Starting at the line that contains "From S2P Require Import Prelude", restate every line word for word through the end of the entries.
------ Information given
(* ===== verification/Supervisor.v ===== *)
(** * The supervisor

    Models src/supervisor/supervisor.go: the choice of the committee and the measure
    modules, the handling of block reports and other messages (each under [tcpLock]),
    and the end of a run: once the committee has injected all transactions and enough
    empty blocks were reported in a row, every node is told to stop and the
    measurements are output.  The committee and the supervisor share the stop signal,
    which is a field of the committee's [Feeder], as are the messages sent.  Listening
    is in [Listen], the CSV files are in [Report]. *)

From S2P Require Import Prelude Params Utils Interfaces Core Instances Sha256.
From S2P Require Import TxPool Storage G2E BlockChain MerkleProof Messages Pbft CLPA HalfFloats.
From S2P Require Import Injection BrokerCommittee ClpaCommittee Measure.

(** ** The interfaces [CommitteeModule] and [MeasureModule] *)
Inductive CommitteeModule :=
| ComRelay (c : RelayCommitteeModule)
| ComBroker (c : BrokerCommitteeMod)
| ComCLPA (c : CLPACommitteeModule)
| ComCLPABroker (c : CLPACommitteeMod_Broker).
------------
### Answer to the exercise
From S2P Require Import Prelude Params Utils Interfaces Core Instances Sha256.
From S2P Require Import TxPool Storage G2E BlockChain MerkleProof Messages Pbft CLPA HalfFloats.
From S2P Require Import Injection BrokerCommittee ClpaCommittee Measure.

(** ** The interfaces [CommitteeModule] and [MeasureModule] *)
Inductive CommitteeModule :=
| ComRelay (c : RelayCommitteeModule)
| ComBroker (c : BrokerCommitteeMod)
| ComCLPA (c : CLPACommitteeModule)
| ComCLPABroker (c : CLPACommitteeMod_Broker).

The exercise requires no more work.